The phospholipid structure of the plasma membrane is noteworthy in gaining a better understanding of how this structure functions (Arms & Camp, 1995). The phospholipids are bipolar molecules. One end of the molecule contains phosphorous, is polar, and hydrodphilic (meaning "water loving"). This end of the molecule is referred to as the "head". The opposite or "tail" end of the phospholipid molecule is a two fatty acid chain that is nonpolar and hydrophobic (meaning "water dislike"). The plasma membrane of a living cell consists of two layers of phospholipids. The hydrophilic, phosphorous heads of each layer orient themselves in contact with the water found in the extracellular fluid ouside the cell and with the water found in the intracellular fluid inside the cell. The hydrophobic, fatty acid tails orient themselves to the inside of the plasma membrane, away from the extracellular and intracellular fluid.

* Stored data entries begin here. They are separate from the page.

(** With the server down a partition contributes no record, and no
    exception. *)
Lemma _fetch_models_for_type_unreachable (self : VeniceClient.t) (model_type : string)
    (w : World.t) :
  unreachable w →
  ∃ w', VeniceClient._fetch_models_for_type self model_type w = (Ok [], w')
        ∧ same_surroundings w w'.
Proof.
  intros Hdown.
  unfold VeniceClient._fetch_models_for_type, io_try, mbind, IO_bind,
    VeniceClient._fetch, retry_with_backoff.
  destruct (attempts_unreachable self "models" [("type", model_type)] DEFAULT_RETRIES
              2 60 (Z.to_nat (DEFAULT_RETRIES + 1)) 0%Z DEFAULT_RETRY_DELAY None w Hdown)
    as (r & w' & -> & Hr & Hsame).
  destruct r as [[a|]|e]; [by destruct (Hr a)| |]; by eexists.
Qed.

Lemma fetch_each_unreachable (self : VeniceClient.t) (types : list ModelType)
    (w : World.t) :
  unreachable w →
  ∃ w', VeniceClient.fetch_each self types [] w = (([], None), w')
        ∧ same_surroundings w w'.
Proof.
  revert w. induction types as [|mt types IH]; intros w Hdown; simpl.
  - eexists. split; [done|]. by repeat split.
  - destruct (_fetch_models_for_type_unreachable self (value mt) w Hdown)
      as (w1 & -> & Hsame). simpl.
    destruct (IH w1) as (w' & -> & Hsame'); [by eapply unreachable_same|].
    eexists. split; [done|]. by eapply same_surroundings_trans.
Qed.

Cholesterol, proteins, and sugars are also found in the plasma membrane. The cholesterol seems to provide structural stability to the membrane, wedging between the phospholipid molecules, which are in constant motion. Proteins take two forms; they either span the full width of the plasma membrane (integral proteins) or they attach to only one side of the membrane (called peripheral proteins). Integral proteins form the channels for movement of substances in and out of the cell. Some of the channels are controlled by the action of specific enzymes and are called "gated". The peripheral proteins act as carriers, helping molecules move through the membrane. Sugar molecules are found attached to the proteins and lipids of the plasma membrane. Indeed, the typing of blood into groups A, B, and O is based on the presence or absence of specific sugars attached to proteins (glycoproteins) on the plasma membrane of your red blood cells. The immune system is able to identify foreign proteins (such as those of bacteria or viruses) in the body based on the composition of glycoproteins in the plasma membrane. In addition, the layer of sugar that coats the plasma membrane appears to diminish with age. Evidence suggests that other cells detect when membrane sugar levels reach a low threshold, and this triggers a process that destroys the aging cell.
Arms, K. & Camp, P. (1995), Biology (4th ed.). New York: Harcourt Brace College Publishers.